If the wallet is suddenly remotely controllable
Roth, Datko and Nedospasov are not the first to discover security holes in crypto-wallets. Last year, for example, the US tech magazine Wired published a text by Mark Frauenfelder in which the described a personal problem with his own Trezor One: Frauenfelder had forgotten the password for his wallet and no longer came to his bitcoin worth $ 30,000 approach. He was helped by a young hacker who was able to fill a gap in the device’s software.
But the current attack by Roth, Datko and Nedospasov is more comprehensive than that described by Frauenfelder. At that time, the manufacturer quickly replaced the software with a new version. Roth and his colleagues go directly to the chip and pry out all its security barriers.
The hack of Blue called, 200 euro expensive crypto wallet of the French manufacturer Ledger needed no such great effort. From a distance of several meters, Roth, Datko and Nedospasov can use an antenna to record the signals that come when someone enters their secret PIN into the device - and so the security researchers can finally read the PIN.

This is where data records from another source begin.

(* ===== verification/Mempool.v ===== *)
(** * Memory pools: mempool.c

    Fixed-size pools are block pools of mpool.c with a queue of waiting tasks;
    variable-sized pools are TLSF arenas. *)

From Stdlib Require Import ZArith Lia.
From stdpp Require Import base tactics gmap option functions countable list.
From S2P Require Import Prelude Bits Queue Qfam Mem Mpool Kstate Tlsf Syslog Sched Timeout Dispatch.
From S2P Require Import Kinv Waitobj.

Open Scope Z_scope.
Open Scope kernel_scope.

(** [T_CMPF] and [T_CMPL] *)
Record T_CMPF := mk_cmpf { c_mpfatr : Z; c_blkcnt : Z; c_blksz : Z; c_mpf : Z }.
Record T_CMPL := mk_cmpl { c_mplatr : Z; c_mplsz : Z; c_mpl : Z }.

Definition ALIGN32 (x : Z) : Z := Z.land (u32 (x + 3)) (u32 (Z.lnot 3)).

(** [mpf_pool], [mpfbmap] and the queue [mpfque] of a fixed-size pool. *)
#[export] Instance mpf_wait : WaitPool mpfpool_t := {
  w_max := CONFIG_MAX_FMPOOL;
  w_bmap s := mpfbmap (k_mpl s);
  w_set_bmap b s := set_k_mpl (set_mpfbmap b (k_mpl s)) s;
  w_pool s := mpf_pool (k_mpl s);
  w_set_pool l s := set_k_mpl (set_mpf_pool l (k_mpl s)) s;
  w_que := mpfque;
  w_set_que := set_mpfque;
  w_key := WMpf
}.

Abbreviation get_mpf := (get_obj (X := mpfpool_t)).
Abbreviation upd_mpf := (upd_obj (X := mpfpool_t)).
Abbreviation mpf_extract := (q_extract (X := mpfpool_t)).
Abbreviation mpf_enqueue := (q_enqueue (X := mpfpool_t)).

(** ** Initialization *)

(** [init_memory_pool(mpl_pool[i].length, mpl_pool[i].base); mplbmap =
    setbit(mplbmap, i)] for each [i] of the list. *)
Fixpoint init_mpl_loop (idxs : list nat) : KM unit :=
  match idxs with
  | [] => ret tt
  | i :: idxs =>
      let* l := gets (fun s => mpl_pool (k_mpl s)) in
      let* p := deref (l !! i) in
      ktlsf (init_memory_pool (mpl_length p) (mpl_base p)) ;;;
      upd_mpl_mod (fun r => set_mplbmap (setbit (mplbmap r) (Z.of_nat i)) r) ;;;
      init_mpl_loop idxs
  end.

The cause is a design error. The trace between the main controller and the security chip is unusually long. He noticed that immediately when he opened the case, says Roth. Because a long line also means a greater possibility of unintentionally transmitting radiation, since every electrical pulse in a line also emits electromagnetic radiation. The Ledger Blue generates the signals in the radio spectrum around 169 megahertz from the component that controls the screen. If the user presses a number of his PIN on the touchscreen, a specific signal pattern is created. If you pick up the signal, you can see which PIN has been entered on the screen.
These signals are tiny, but fortunately, the device comes with a very good antenna, which makes these signals amplified and measurable, says Roth: “the USB cable to the power supply”. From at least three meters he and his colleagues could measure with more than 90 percent certainty, which number was entered. An attacker would then only have to steal the device and could come to the content.
The third popular crypto wallet, the Ledger Nano S, also has a hardware problem. The device has two chips: a specially secured, which can not be easily controlled from the outside, and a normal one, which handles the communication with the display and with the security chip. The Nano S costs 70 euros and advertises with state-of-the-art security: the secured chip guarantees “optimal security”, it says on the manufacturer’s website. But the weak point is the normal chip.
What’s the use of the most beautiful security chip …
This has been known for some time, says Roth. Ledger used it anyway. Again, the three security researchers found several targets. They could take over the device completely and even play his own software - the mobile game Snake. Something like that should not be possible, as it means that the chip will not notice when manipulated.
Ultimately, Roth, Datko and Nedospasov were able to control the Ledger Nano S remotely. If you get one in your hand, you can solder in a few simple steps a tiny chip on which a wire hangs as an antenna. If the actual owner then uses his crypto-wallet, the security researchers can use the antenna to transmit commands to their spy chip by radio and thus transfer Bitcoin without the owner noticing. Twice already, he and his colleagues pointed out the manufacturer Ledger to problems they would have found, says Roth. The reaction had been different than they had expected: Ledger had sealed off, but so far nothing changed.
Crypto-Wallets do justice to their name in a way that was previously only vaguely feared: they obviously have to take care of them just as well as a normal wallet with cash in them. Although the manufacturers promise something different.